Reoccuring I/O Problems.

  • Hello,  I have a high transaction imaging server that recently of last week has been having intermittent I/O problems.  I am told there have been no changes in the hardware and software of the systems.  (As usual.) When this I/O problem occurs, the imaging app crashes and has to be restarted.  The time of the crash is the exact time the error is logged in the SQL 2000 Error log.  Here is an eample of the error(s) I am receiving.

    SQL Server has encountered 2 occurrence(s) of IO requests taking longer than 15 seconds to complete on file [G:\Microsoft SQL Server\MSSQL$PSQL01\Data\Subscr_sec01_par01.ndf] in database [Subscr] (18).  The OS file handle is 0x0000054C.  The offset of the latest long IO is: 0x0000003b1b8000

    As far as this error is concerned, it happens on multiple drives and with different databases including tempdb.  The number of occurences changes also but mostly 1.  Tempdb and the database(s) log and data files are on different volumes.

    My network expert says he sees nothing abnormal in the logs of the SAN or it's counterparts other than we have around 1500 connections at any given time.

    I have increased SQL memory, changed from 100Mb to 1Gb connection, rebooted the server, compressed and truncated all data and log files, added an additional datafile and have increased the preallocated size of tempdb, ensured all files can autogrow where most of them are set at 10% and defragmented all the drives. 
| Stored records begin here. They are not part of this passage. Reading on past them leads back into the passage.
(** * train.py: masking, validation loss and the training loop of BERT4Rec

    A shallow embedding of [src/train.py] and the properties its
    specification states about it.

    Data.  Python integers are [Z]; an item sequence is a [list Z]; a
    two-dimensional [torch.LongTensor] is the list of its rows.  Python
    floats are binary64 values, modelled by Rocq's primitive [float] with the
    IEEE operations the interpreter uses.

    Effects.  The module has two pieces of process-wide mutable state that
    survive an exception: the [random] generator and everything written to
    the outside (checkpoints, the history file, console lines).  Both live in
    a [World]; a computation is a function from a world to an outcome and the
    world it leaves, so that what was written before a [raise] stays
    written.  Whether the file system takes a call ([os.makedirs],
    [torch.save], writing the history) is not decided by the module: it is
    a parameter, and a call it refuses raises. *)

From Stdlib Require Import ZArith Bool Lia String Ascii Floats Permutation List.
Import ListNotations.

#[local] Set Warnings "-inexact-float".
#[local] Open Scope Z_scope.

(** ** Python built-ins used by the module *)

Module Py.

(** The exceptions the modelled code can raise. *)
Inductive exn : Type :=
| ZeroDivisionError
| ValueError
| FileNotFoundError
| TypeError
| UnboundLocalError
| RuntimeError
| OSError.

(** The outcome of an expression: a value, or a raised exception. *)
Inductive res (A : Type) : Type :=
| Ok (a : A)
| Raise (e : exn).
Arguments Ok {A} a.
Arguments Raise {A} e.

Definition len {A} (l : list A) : Z := Z.of_nat (length l).

(** A slice bound [i] on a sequence of length [n], as [PySlice_AdjustIndices]
    clips it (step 1): negative bounds count from the end. *)
Definition norm_index (n i : Z) : Z :=
  if i <? 0 then Z.max (n + i) 0 else Z.min i n.

(** [l[lo:]] *)
Definition slice_from {A} (l : list A) (lo : Z) : list A :=
  skipn (Z.to_nat (norm_index (len l) lo)) l.

(** [l[lo:hi]] *)
Definition slice {A} (l : list A) (lo hi : Z) : list A :=
  let a := norm_index (len l) lo in
  let b := norm_index (len l) hi in
  firstn (Z.to_nat (b - a)) (skipn (Z.to_nat a) l).

(** [[x] * n]: the empty list when [n <= 0]. *)
Definition list_mul {A} (x : A) (n : Z) : list A := repeat x (Z.to_nat n).

(** The number of elements of [range(start, stop, step)] for [step <> 0]. *)
Definition range_count (start stop step : Z) : Z :=
  if 0 <? step then
    if start <? stop then (stop - start - 1) / step + 1 else 0
  else
    if stop <? start then (start - stop - 1) / (- step) + 1 else 0.

(** [range(start, stop, step)], which raises [ValueError] on a zero step. *)
Definition range (start stop step : Z) : res (list Z) :=
  if step =? 0 then Raise ValueError
  else Ok (map (fun k => start + Z.of_nat k * step)
               (seq 0 (Z.to_nat (range_count start stop step)))).

(** [x > y] on floats; IEEE [>] is [<] with the operands swapped (both are
    false when an operand is NaN). *)
Definition gtb (x y : float) : bool := PrimFloat.ltb y x.

(** The float a Python integer converts to in a mixed operation. *)
Definition float_of_int (n : Z) : float :=
  if n <? 0 then PrimFloat.opp (PrimFloat.of_uint63 (Uint63.of_Z (- n)))
  else PrimFloat.of_uint63 (Uint63.of_Z n).

(** [x / n] for a number [x] and an integer [n]: true division, which raises
    on a zero divisor whether [x] is the integer [0] or a float. *)
Definition truediv (x : float) (n : Z) : res float :=
  if n =? 0 then Raise ZeroDivisionError
  else Ok (PrimFloat.div x (float_of_int n)).

(** Truthiness of an optional string: [None] and [""] are false. *)
Definition truthy (s : option string) : bool :=
  match s with
  | None => false
  | Some EmptyString => false
  | Some (String _ _) => true
  end.

Definition starts_with_sep (s : string) : bool :=
  match s with
  | String c _ => Ascii.eqb c "/"%char
  | EmptyString => false
  end.

Fixpoint ends_with_sep (s : string) : bool :=
  match s with
  | EmptyString => false
  | String c EmptyString => Ascii.eqb c "/"%char
  | String _ rest => ends_with_sep rest
  end.

(** [os.path.join(a, b)] on POSIX paths. *)
Definition path_join (a b : string) : string :=
  if starts_with_sep b then b
  else
    match a with
    | EmptyString => b
    | _ => if ends_with_sep a then (a ++ b)%string
           else (a ++ "/" ++ b)%string
    end.

End Py.
Import Py.

(** ** Padding *)

(** [pad_sequence(seq, max_len)], lines 18-21. *)
Definition pad_sequence (seq : list Z) (max_len : Z) : list Z :=
  if len seq >=? max_len then slice_from seq (- max_len)
  else list_mul 0 (max_len - len seq) ++ seq.

(** The last [n] elements of a list, read from its end. *)
Definition last_elems {A} (n : nat) (l : list A) : list A :=
  rev (firstn n (rev l)).

(** ** History records *)

(** One [log_entry] of [train_model], lines 113-120. *)
Record log_entry : Type := mk_log_entry {
  epoch : Z;
  train_loss : float;
  val_loss : float;
  val_ndcg : float;
  val_recall : float;
  lr : float
}.

(** A draw of [random.random()] lies in [[0, 1)]. *)
Definition unit_interval (r : float) : Prop :=
  PrimFloat.leb 0 r = true /\ PrimFloat.ltb r 1 = true.

(** ** Loading the data *)

(** The directory tree as the loader sees it: the sequences unpickled from
    the file at a path, or nothing when no file is there. *)
Definition file_system : Type := string -> option (list (list Z)).

(** [with open(path, 'rb') as f: pickle.load(f)] *)
Definition open_load (fs : file_system) (path : string)
  : res (list (list Z)) :=
  match fs path with
  | Some seqs => Ok seqs
  | None => Raise FileNotFoundError
  end.

(** [max(s)] over a collection of integers: [ValueError] when it is empty. *)
Definition py_max (s : list Z) : res Z :=
  match s with
  | [] => Raise ValueError
  | x :: xs => Ok (fold_left Z.max xs x)
  end.

(** [set(...)]: the elements without repetition. *)
Definition py_set (l : list Z) : list Z := nodup Z.eq_dec l.

Definition and_then {A B} (r : res A) (k : A -> res B) : res B :=
  match r with
  | Ok a => k a
  | Raise e => Raise e
  end.

(** [load_processed_data(processed_dir)], lines 144-155. *)
Definition load_processed_data (fs : file_system) (processed_dir : string)
  : res (list (list Z) * list (list Z) * list (list Z) * Z) :=
  and_then (open_load fs (path_join processed_dir "train_seqs.pkl"))
    (fun train_seqs =>
  and_then (open_load fs (path_join processed_dir "val_seqs.pkl"))
    (fun val_seqs =>
  and_then (open_load fs (path_join processed_dir "test_seqs.pkl"))
    (fun test_seqs =>
  let all_items :=
    py_set (filter (fun item => negb (item =? 0))
                   (concat (train_seqs ++ val_seqs ++ test_seqs))) in
  and_then (py_max all_items)
    (fun num_items =>
  Ok (train_seqs, val_seqs, test_seqs, num_items))))).

(** The specification's [DataError]: the failures of the loader, which
    Python reports as [FileNotFoundError] (a file is missing) and
    [ValueError] (no item to take a maximum over). *)
Definition DataError (e : exn) : Prop :=
  e = FileNotFoundError \/ e = ValueError.

(** The sum of a list of floats, accumulated from the left as
    [total += x] does, starting from [0]. *)
Definition fsum (xs : list float) : float :=
  fold_left PrimFloat.add xs 0%float.

(** ** Reading a masked batch position by position *)

(** The entry of row [i], column [j]. *)
Definition cell (t : list (list Z)) (i j : nat) : option Z :=
  match nth_error t i with
  | Some row => nth_error row j
  | None => None
  end.

(** What masking may do to one position holding [orig]. *)
Definition position_ok (MASK_ID orig masked label : Z) : Prop :=
  (masked = MASK_ID /\ label = orig /\ orig <> 0) \/
  (masked = orig /\ label = 0).

Inductive row_ok (MASK_ID : Z) : list Z -> list Z -> list Z -> Prop :=
| row_ok_nil : row_ok MASK_ID [] [] []
| row_ok_cons x m l xs ms ls :
    position_ok MASK_ID x m l ->
    row_ok MASK_ID xs ms ls ->
    row_ok MASK_ID (x :: xs) (m :: ms) (l :: ls).

Inductive rows_ok (MASK_ID : Z)
  : list (list Z) -> list (list Z) -> list (list Z) -> Prop :=
| rows_ok_nil : rows_ok MASK_ID [] [] []
| rows_ok_cons x m l xs ms ls :
    row_ok MASK_ID x m l ->
    rows_ok MASK_ID xs ms ls ->
    rows_ok MASK_ID (x :: xs) (m :: ms) (l :: ls).

(** The batch after padding, before masking. *)
Definition padded_batch (seqs : list (list Z)) (seq_len : Z)
  : list (list Z) :=
  map (fun seq => pad_sequence seq seq_len) seqs.

(** A row of labels that are all [0], and a row with [MASK_ID] at every
    non-zero position. *)
Definition no_label (row : list Z) : list Z := map (fun _ => 0) row.

Definition all_masked (MASK_ID : Z) (row : list Z) : list Z :=
  map (fun item => if item =? 0 then 0 else MASK_ID) row.

(** ** The world and the locals of a run *)

(** What a run leaves outside the process; [Model] is the type of what
    [torch.save] is given. *)
Inductive event (Model : Type) : Type :=
| EvEpoch (e : Z)
    (* the progress bar "Epoch e", line 89 *)
| EvSave (path : string) (state_dict : Model)
    (* torch.save, line 131 *)
| EvEarlyStop
    (* the line printed at 135 *)
| EvDump (path : string) (history : list log_entry).
    (* json.dump, lines 139-140 *)
Arguments EvEpoch {Model} e.
Arguments EvSave {Model} path state_dict.
Arguments EvEarlyStop {Model}.
Arguments EvDump {Model} path history.

(** The state that outlives an exception: the [random] generator and what
    has been written. *)
Record World (Rng Model : Type) : Type := mk_world {
  rng : Rng;
  out : list (event Model)
}.
Arguments mk_world {Rng Model} rng out.
Arguments rng {Rng Model} w.
Arguments out {Rng Model} w.

(** The calls that touch the file system while training. *)
Inductive io_op : Type :=
| Makedirs (dir : string)
    (* os.makedirs(dir, exist_ok=True), lines 130 and 138 *)
| TorchSave (path : string)
    (* torch.save(..., path), line 131 *)
| WriteJson (path : string).
    (* open(path, 'w') and json.dump, lines 139-140 *)

(** The variables of [train_model] that live across epochs. *)
Record locals (Model : Type) : Type := mk_locals {
  model : Model;
  train_data : list (list Z);
  history : list log_entry;
  best_ndcg : float;
  patience_counter : Z;
  current_lr : option float
}.
Arguments mk_locals {Model} model train_data history best_ndcg
  patience_counter current_lr.
Arguments model {Model} l.
Arguments train_data {Model} l.
Arguments history {Model} l.
Arguments best_ndcg {Model} l.
Arguments patience_counter {Model} l.
Arguments current_lr {Model} l.

Definition is_save {Model} (ev : event Model) : bool :=
  match ev with
  | EvSave _ _ => true
  | _ => false
  end.
Lemma outcomes_of_lookup P n items rqs os :
  outcomes_of P n items rqs os ->
  length rqs = length items /\ length os = length items /\
  forall k item, items !! k = Some item ->
    exists rq o, rqs !! k = Some rq /\ os !! k = Some o /\ P (n + k)%nat item rq o.
Proof.
  induction 1 as [n|n item items rq rqs o os HP Hrest (Hl1 & Hl2 & IH)].
  - repeat split; intros k item Hk; by rewrite lookup_nil in Hk.
  - simpl. rewrite Hl1, Hl2. repeat split.
    intros [|k] it Hk; simpl in *.
    + injection Hk as <-. exists rq, o. by rewrite Nat.add_0_r.
    + destruct (IH k it Hk) as (rq' & o' & ? & ? & HP').
      exists rq', o'. repeat split; try done.
      by rewrite <- Nat.add_succ_comm.
Qed.

Lemma outcomes_of_ids remote mkId plat thr dates apiKey n items rqs os :
  outcomes_of (item_outcome remote mkId plat thr dates apiKey) n items rqs os ->
  map postId os = map (fun item => mkId item.1) items.
Proof.
  induction 1 as [|n item items rq rqs o os HP _ IH]; [done|].
  simpl. rewrite IH. f_equal. apply HP.
Qed.

Lemma dispatchable_lookup {A} (body : option A -> option string) slots :
  forall j i slot text,
    slots !! i = Some slot -> body slot = Some text ->
    exists k, dispatchable body j slots !! k = Some ((j + i)%nat, text).
Proof.
  induction slots as [|s rest IH]; intros j i slot text Hi Hb.
  - by rewrite lookup_nil in Hi.
  - destruct i as [|i]; simpl in *.
    + injection Hi as ->. rewrite Hb. exists 0%nat. by rewrite Nat.add_0_r.
    + destruct (IH (S j) i slot text Hi Hb) as (k & Hk).
      rewrite <- Nat.add_succ_comm.
      destruct (body s); [by exists (S k)|by exists k].
Qed.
    So far, since the weekend, I don't have too many complaints of the system being down but the network guys say that having these intermittent I/O errors can be normal during high load periods.  I don't totally agree with that.  So, I thought it would be best to ask the experts out there if they have any suggestions or recommendations to a solution that we have not touched yet.  Anybody else have this type of issue?  Any help would be much appreciated.  Thanks.

  • I hope you mistyped/misspoke and didnt compress the log files via ntfs or any other method. A) it's not supported B) Your log files absorb the majority of your I/O activity and you added significant overhead by adding compression.
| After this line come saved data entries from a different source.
Definition boxes : list (list nat) :=
  map (fun i => [i; i + 1; i + 2; i + 9; i + 10; i + 11; i + 18; i + 19; i + 20])
      [0; 3; 6; 27; 30; 33; 54; 57; 60].

(** [units[i]] is the triple (row, column, box) of square [i]; the triple
    is kept as a three-element list because the code only iterates it. *)
Definition units : list (list (list nat)) :=
  map (fun i => [nth (i / 9) rows []; nth (i mod 9) cols [];
                 nth (3 * (i / 27) + (i mod 9) / 3) boxes []])
      (seq 0 81).

(** The elements of the set [aoe[i]], listed in ascending order. *)
Definition aoe_elems (i : nat) : list nat :=
  filter (fun x => x ≠ i ∧ Exists (fun u => x ∈ u) (nth i units [])) (seq 0 81).

Definition aoe_asc : list (list nat) := map aoe_elems (seq 0 81).

Definition fullset : cell :=
  ["1"; "2"; "3"; "4"; "5"; "6"; "7"; "8"; "9"]%char.

(** ** The state-and-exception monad *)

Definition M (A : Type) : Type := Markup -> Markup * outcome A.

Definition ret {A} (a : A) : M A := fun m => (m, Val a).

Definition timeout {A} : M A := fun m => (m, Timeout).

Definition bind {A B} (c : M A) (k : A -> M B) : M B :=
  fun m =>
    match c m with
    | (m', Val a) => k a m'
    | (m', Raise e) => (m', Raise e)
    | (m', Timeout) => (m', Timeout)
    end.

Notation "x <~ c ;; k" := (bind c (fun x => k))
  (at level 100, c at next level, right associativity).

(** [m[i]] as an expression. *)
Definition getitem (i : nat) : M cell :=
  fun m => match m !! i with
           | Some s => (m, Val s)
           | None => (m, Raise IndexError)
           end.

(** [m[i] = w] as a statement. *)
Definition setitem (i : nat) (w : cell) : M unit :=
  fun m => if decide (i < length m) then (<[i := w]> m, Val tt)
           else (m, Raise IndexError).

(** Truth value of the object returned by [eliminate] or [assign]: [None]
    is false, and the list [m] is true unless empty. *)
Definition truthy (r : pyret) : M bool :=
  fun m => (m, Val match r with
                   | RetNone => false
                   | RetM => match m with [] => false | _ => true end
                   end).

(** [all(f(x) for x in xs)]: calls run in order and stop at the first
    false result. *)
Fixpoint py_all {X} (f : X -> M pyret) (xs : list X) : M bool :=
  match xs with
  | [] => ret true
  | x :: xs' =>
      r <~ f x ;;
      t <~ truthy r ;;
      if t then py_all f xs' else ret false
  end.

(** ** String helpers *)

(** [v in s] for a one-character [v]. *)
Definition char_in (v : ascii) (s : cell) : bool := existsb (Ascii.eqb v) s.

(** [s.replace(v, '')] for a one-character [v]. *)
Definition replace (v : ascii) (s : cell) : cell :=
  List.filter (fun c => negb (Ascii.eqb c v)) s.

(** ** The propagator *)

Section Solver.

(** [aoe] is a tuple of Python sets.  The order in which a set is iterated
    is not fixed by the language, so the table is a parameter: any listing
    of the sets' elements. *)
Variable aoe : list (list nat).

(** [''.join(S)] for a set [S] of characters, given by its elements in
    ascending order: again some listing of the elements. *)
Variable join : cell -> cell.

Definition aoe_at (i : nat) : M (list nat) :=
  fun m => match aoe !! i with
           | Some ps => (m, Val ps)
           | None => (m, Raise IndexError)
           end.

Definition units_at (i : nat) : M (list (list nat)) :=
  fun m => match units !! i with
           | Some us => (m, Val us)
           | None => (m, Raise IndexError)
           end.

(** [[j for j in unit if v in m[j]]] *)
Fixpoint places (v : ascii) (unit : list nat) : M (list nat) :=
  match unit with
  | [] => ret []
  | j :: unit' =>
      s <~ getitem j ;;
      ps <~ places v unit' ;;
      ret (if char_in v s then j :: ps else ps)
  end.

(** The body of [assign], over whatever [eliminate] is available. *)
Definition assign_with (elim : nat -> ascii -> M pyret)
    (i : nat) (v : ascii) : M pyret :=
  s <~ getitem i ;;
  ok <~ py_all (fun w => elim i w)
         (List.filter (fun w => negb (Ascii.eqb w v)) s) ;;
  if ok then ret RetM else ret RetNone.

(** The loop [for unit in units[i]: ...] closing [eliminate]. *)
Fixpoint unit_loop (asg : nat -> ascii -> M pyret) (v : ascii)
    (us : list (list nat)) : M pyret :=
  match us with
  | [] => ret RetM
  | unit :: us' =>
      ps <~ places v unit ;;
      match ps with
      | [] => ret RetNone
      | [p] =>
          r <~ asg p v ;;
          t <~ truthy r ;;
          if t then unit_loop asg v us' else ret RetNone
      | _ => unit_loop asg v us'
      end
  end.

Fixpoint eliminate (fuel : nat) (i : nat) (v : ascii) {struct fuel} : M pyret :=
  match fuel with
  | 0 => timeout
  | S fuel' =>
      s <~ getitem i ;;
      if negb (char_in v s) then ret RetM else
      let w := replace v s in
      _ <~ setitem i w ;;
      match w with
      | [] => ret RetNone
      | _ =>
          ok <~ match w with
                | [c] =>
                    peers <~ aoe_at i ;;
                    py_all (fun j => eliminate fuel' j c) peers
                | _ => ret true
                end ;;
          if ok then
            us <~ units_at i ;;
            unit_loop (assign_with (eliminate fuel')) v us
          else ret RetNone
      end
  end.

Definition assign (fuel : nat) (i : nat) (v : ascii) : M pyret :=
  assign_with (eliminate fuel) i v.

(** ** The search *)

Definition solved (m : Markup) : bool :=
  forallb (fun s => length s =? 1) m.

(** The scan [for i, s in enumerate(m)] choosing [min_i]; [None] stands for
    the local variable never having been bound. *)
Fixpoint scan (min_len : nat) (min_i : option nat) (i : nat) (m : Markup)
  : option nat :=
  match m with
  | [] => min_i
  | s :: m' =>
      if (1 <? length s) && (length s <? min_len) then
        if length s =? 2 then Some i
        else scan (length s) (Some i) (S i) m'
      else scan min_len min_i (S i) m'
  end.

(** [for v in s: n = body(v); if n: return n] followed by [return None]. *)
Fixpoint try_values (body : ascii -> outcome (option Markup)) (s : cell)
  : outcome (option Markup) :=
  match s with
  | [] => Val None
  | v :: s' =>
      match body v with
      | Val (Some ((_ :: _) as n)) => Val (Some n)
      | Val _ => try_values body s'
      | Raise e => Raise e
      | Timeout => Timeout
      end
  end.

(** [solve(m)].  The argument is [None] or a list.  [depth] bounds the
    nesting of [solve] calls, [fuel] that of [eliminate] calls within one
    [assign].  [assign] works on the copy [m[:]], so the store it leaves
    behind is dropped unless it is the returned object. *)
Fixpoint solve (depth fuel : nat) (a : option Markup) {struct depth}
  : outcome (option Markup) :=
  match depth with
  | 0 => Timeout
  | S depth' =>
      match a with
      | None | Some [] => Val None
      | Some m =>
          if solved m then Val (Some m) else
          match scan 9 None 0 m with
          | None => Raise UnboundLocalError
          | Some min_i =>
              match m !! min_i with
              | None => Raise IndexError
              | Some s =>
                  try_values
                    (fun v =>
                       match assign fuel min_i v m with
                       | (m', Val RetM) => solve depth' fuel (Some m')
                       | (_, Val RetNone) => solve depth' fuel None
                       | (_, Raise e) => Raise e
                       | (_, Timeout) => Timeout
                       end) s
              end
          end
      end
  end.

(** ** Building the markup *)

(** [[grid[j] for j in js]] *)
Fixpoint gather (g : grid) (js : list nat) : outcome (list ascii) :=
  match js with
  | [] => Val []
  | j :: js' =>
      match g !! j with
      | None => Raise IndexError
      | Some c =>
          match gather g js' with
          | Val cs => Val (c :: cs)
          | o => o
          end
      end
  end.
    Uncompress your log files ASAP - move them to a physical differnt drive form your data files (*.mdf, *.ndf)

    in case you use raid redundancy on a physical drive level - use raid 1 or 10 for the volume which will hold your log files.

    http://www.microsoft.com/technet/prodtechnol/sql/2000/maintain/sqlIObasics.mspx

    http://support.microsoft.com/?kbid=897284

    Good luck

     

  • Thanks,  I misspoke and did not compress any of the volumes using NTFS or anything.  I meant I compressed the database related files i.e compress pages and then truncated free frace at the end.   My log files are on different drives than my data files by letter but I'm going to check with network to be sure they are actually on different spindles.  I'll also check what raid level is in place under the hood.  Thanks also for the links which I'll review.
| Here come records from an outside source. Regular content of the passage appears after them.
(** [invest] is chosen only with more than three months of runway. *)
Lemma invest_needs_runway (ai : Agent) (g : RNG) :
  ~ fixed_costs ai == 0 ->
  traits_in_range ai ->
  uniform g ->
  (decisionEngine ai g).1.1 = invest -> 3 < cash ai / fixed_costs ai.
Proof.
  intros Hnz Htr Hg Hact.
  destruct (Qltb 3 (cash ai / fixed_costs ai)) eqn:Hrunway;
    [qbool; exact Hrunway|].
  exfalso. apply (sentinel_not_chosen ai g invest Hnz Htr Hg); [|exact Hact].
  unfold base_scores. rewrite (getContext_finite ai Hnz).
  cbn [JS.gt]. rewrite Hrunway. reflexivity.
Qed.

(** [start_business] is chosen only with more than 5000 in cash and no
    business. *)
Lemma start_business_guard (ai : Agent) (g : RNG) :
  ~ fixed_costs ai == 0 ->
  traits_in_range ai ->
  uniform g ->
  (decisionEngine ai g).1.1 = start_business ->
  5000 < cash ai /\ business ai = None.
Proof.
  intros Hnz Htr Hg Hact.
  destruct (Qltb 5000 (cash ai)) eqn:Hcash, (business ai) as [b|] eqn:Hbus;
    try (split; [qbool; exact Hcash | reflexivity]);
    exfalso;
    apply (sentinel_not_chosen ai g start_business Hnz Htr Hg);
    try exact Hact;
    unfold base_scores; rewrite Hcash, Hbus; reflexivity.
Qed.

(** X3. The decision engine never chooses a forbidden action.  For an
    agent with non-zero fixed costs and traits in [0,1], and draws in
    [0,1): [invest] is chosen only with more than three months of runway,
    [start_business] only with more than 5000 in cash and no business yet,
    [job_search] only when unemployed. *)
Theorem decisionEngine_respects_guards (ai : Agent) (g : RNG) :
  ~ fixed_costs ai == 0 ->
  traits_in_range ai ->
  uniform g ->
  let action := (decisionEngine ai g).1.1 in
  (action = invest -> 3 < cash ai / fixed_costs ai) /\
  (action = start_business -> 5000 < cash ai /\ business ai = None) /\
  (action = job_search -> employed ai = false).
Proof.
  intros Hnz Htr Hg action. subst action.
  pose proof (sentinel_not_chosen ai g) as Hsent.
  split; [|split]; intros Hact.
  - apply (invest_needs_runway ai g Hnz Htr Hg Hact).
  - apply (start_business_guard ai g Hnz Htr Hg Hact).
  - destruct (employed ai) eqn:Hemp; [|reflexivity].
    exfalso. apply (Hsent job_search Hnz Htr Hg); [|exact Hact].
    unfold base_scores. rewrite Hemp. reflexivity.
Qed.

Lemma traits_veteran : traits_in_range veteran.
Proof. unfold traits_in_range. cbn. repeat split; lra. Qed.

Lemma decisionEngine_respects_guards_witness :
  ~ fixed_costs veteran == 0 /\
  (decisionEngine veteran (constant_rng 0.5)).1.1 = job_search /\
  employed veteran = false.
Proof.
  assert (Hnz : ~ fixed_costs veteran == 0) by (cbn; discriminate).
  split; [exact Hnz|]. split; [vm_compute; reflexivity|].
  apply (decisionEngine_respects_guards veteran (constant_rng 0.5)
           Hnz traits_veteran uniform_constant_half).
  vm_compute. reflexivity.
Defined.

(** ** One month, step by step *)


(** The state at the decision, from the state at the start of the
    month. *)
Lemma decision_state_frame (econ : Economy) (ai : Agent) (g : RNG) :
  let a2 := (decision_state econ ai g).1 in
  static_part a2 = static_part ai /\ investments a2 = investments ai /\
  business a2 = business ai /\ alive a2 = alive ai.
Proof.
  cbn zeta. unfold decision_state.
  destruct (randomEvents_frame econ (processExpenses (processIncome ai g).1)
              (processIncome ai g).2) as (Hs & Hi & Hb & Ha).
  rewrite Hs, Hi, Hb, Ha, <- (processIncome_frame ai g). repeat split.
Qed.

Lemma decision_state_tape (econ : Economy) (ai : Agent) (g : RNG) (n : nat) :
  (decision_state econ ai g).2 n
    = g ((if sideHustle ai then 2 else 1) + n)%nat.
Proof.
  unfold decision_state. rewrite randomEvents_tape, processIncome_tape.
  destruct (sideHustle ai); reflexivity.
Qed.

Lemma decision_state_uniform (econ : Economy) (ai : Agent) (g : RNG) :
  uniform g -> uniform (decision_state econ ai g).2.
Proof. intros Hg n. rewrite decision_state_tape. apply Hg. Qed.

Lemma static_part_rent (ai ai' : Agent) :
  static_part ai' = static_part ai -> rent ai' = rent ai.
Proof. unfold static_part. intros H. injection H. auto. Qed.

(** The fields of the month's result that the last three steps write. *)
Lemma runMonth_result (econ : Economy) (ai : Agent) (g : RNG) :
  let ds := decision_state econ ai g in
  let action := (decisionEngine ds.1 ds.2).1.1 in
  let a3 := executeAction ds.1 action in
  let ai' := (runMonth econ ai g).1.2 in
  (runMonth econ ai g).1.1 = action /\
  cash ai' = cash a3 /\
  investments ai' = investments a3 * return_factor (ds.2 4%nat) /\
  employed ai' = employed a3 /\
  stress ai' =
    Qmax 0 ((if Qltb (cash a3) (rent ai) then stress ds.1 + 15
             else stress ds.1) - 5) /\
  (forall n, (runMonth econ ai g).2 n = ds.2 (5 + n)%nat).
Proof.
  cbn zeta. unfold runMonth.
  destruct (decision_state_frame econ ai g) as (Hst & _).
  apply static_part_rent in Hst. revert Hst. unfold decision_state.
  destruct (processIncome ai g) as [a0 g0]. cbn [fst snd].
  destruct (randomEvents econ (processExpenses a0) g0) as [a2 g2].
  cbn [fst snd]. intros Hst.
  pose proof (decisionEngine_executes a2 g2) as H3.
  pose proof (decisionEngine_tape a2 g2) as T3.
  destruct (decisionEngine a2 g2) as [[act a3] g3]. cbn [fst snd] in *.
  destruct (executeAction_frame a2 act) as (Hs3 & Ht3 & _).
  apply static_part_rent in Hs3. rewrite <- H3 in *. clear H3.
  assert (Hrent : rent ai = rent a3) by congruence.
  unfold applyInvestments, random, updateStress, return_factor.
  cbn [fst snd cash rent stress investments employed set_investments
       set_stress set_alive].
  rewrite Hrent, <- Ht3, T3.
  split; [reflexivity|].
  destruct (Qltb (cash a3) (rent a3));
    cbn [cash set_stress set_investments];
    destruct (Qltb (cash a3) 0); cbn; repeat split.
Qed.

(** X4. One [runMonth] consumes exactly six draws, seven when the agent
    has a side hustle: the tape it returns is the tape it received, that
    many draws further. *)
Theorem runMonth_draws (econ : Economy) (ai : Agent) (g : RNG) (n : nat) :
  (runMonth econ ai g).2 n = g (draws_per_month ai + n)%nat.
Proof.
  destruct (runMonth_result econ ai g) as (_ & _ & _ & _ & _ & Htape).
  rewrite Htape, decision_state_tape. unfold draws_per_month.
  destruct (sideHustle ai); reflexivity.
Qed.

Lemma action_cash_compat (a : Action) (c c' : Q) :
  c == c' -> action_cash a c == action_cash a c'.
Proof. intros Hc. destruct a; cbn; rewrite Hc; reflexivity. Qed.

Lemma executeAction_cash (ai : Agent) (a : Action) :
  cash (executeAction ai a) == action_cash a (cash ai).
Proof. destruct a; cbn; lra. Qed.

Lemma decision_state_fired (econ : Economy) (ai : Agent) (g : RNG) :
  let k := if sideHustle ai then 1%nat else 0%nat in
  let a1 := processExpenses (processIncome ai g).1 in
  (decision_state econ ai g).1 =
    match fired_branch econ (g k) with
    | RecessionJobLoss | JobLoss =>
        set_stress (stress a1 + 20) (set_employed false a1)
    | UnexpectedExpense => set_cash (cash a1 - 2000) a1
    | NoEvent => a1
    end.
Proof.
  cbn zeta. unfold decision_state. rewrite randomEvents_fired.
  rewrite processIncome_tape. destruct (sideHustle ai); reflexivity.
Qed.

(** The cash at the decision. *)
Lemma decision_state_cash (econ : Economy) (ai : Agent) (g : RNG) :
  cash (decision_state econ ai g).1 ==
    cash ai
    + ((if employed ai then salary ai else 0)
       + (if sideHustle ai then sideHustleDraw (g 0%nat) else 0)
       + match business ai with Some b => revenue b | None => 0 end)
    - fixed_costs ai
    - match fired_branch econ (g (if sideHustle ai then 1 else 0)%nat) with
      | UnexpectedExpense => 2000
      | _ => 0
      end.
Proof.
  rewrite decision_state_fired. cbn zeta.
  pose proof (processIncome_cash ai g) as Hinc.
  pose proof (processIncome_frame ai g) as Hfr.
  assert (Hcosts : fixed_costs (processIncome ai g).1 = fixed_costs ai)
    by (rewrite <- Hfr; reflexivity).
  unfold processExpenses. fold (fixed_costs (processIncome ai g).1).
  rewrite Hcosts.
  destruct (fired_branch econ _); cbn [cash set_cash set_stress set_employed];
    rewrite Hinc; lra.
Qed.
  • Interesting - we're having EXACTLY the same problem right now.

    In our case, we believe that we've traced the problem to some failing disks on our SAN array (or the SAN vendor has, at any rate), although this has yet to be confirmed. Another possibility we've seen is that all affected disks (i.e. all the ones used by the affected databases) use iSCSI connections rather than fiber or SCSI. If replacing the failing disks isn't the answer, we're going to segregate the iSCSI traffic from the rest of the network traffic (which would be good practice in any case).

    We're seeing these errors when running high-intensity batch jobs on those disks, and also when trying to write sqlserver database backup files to them.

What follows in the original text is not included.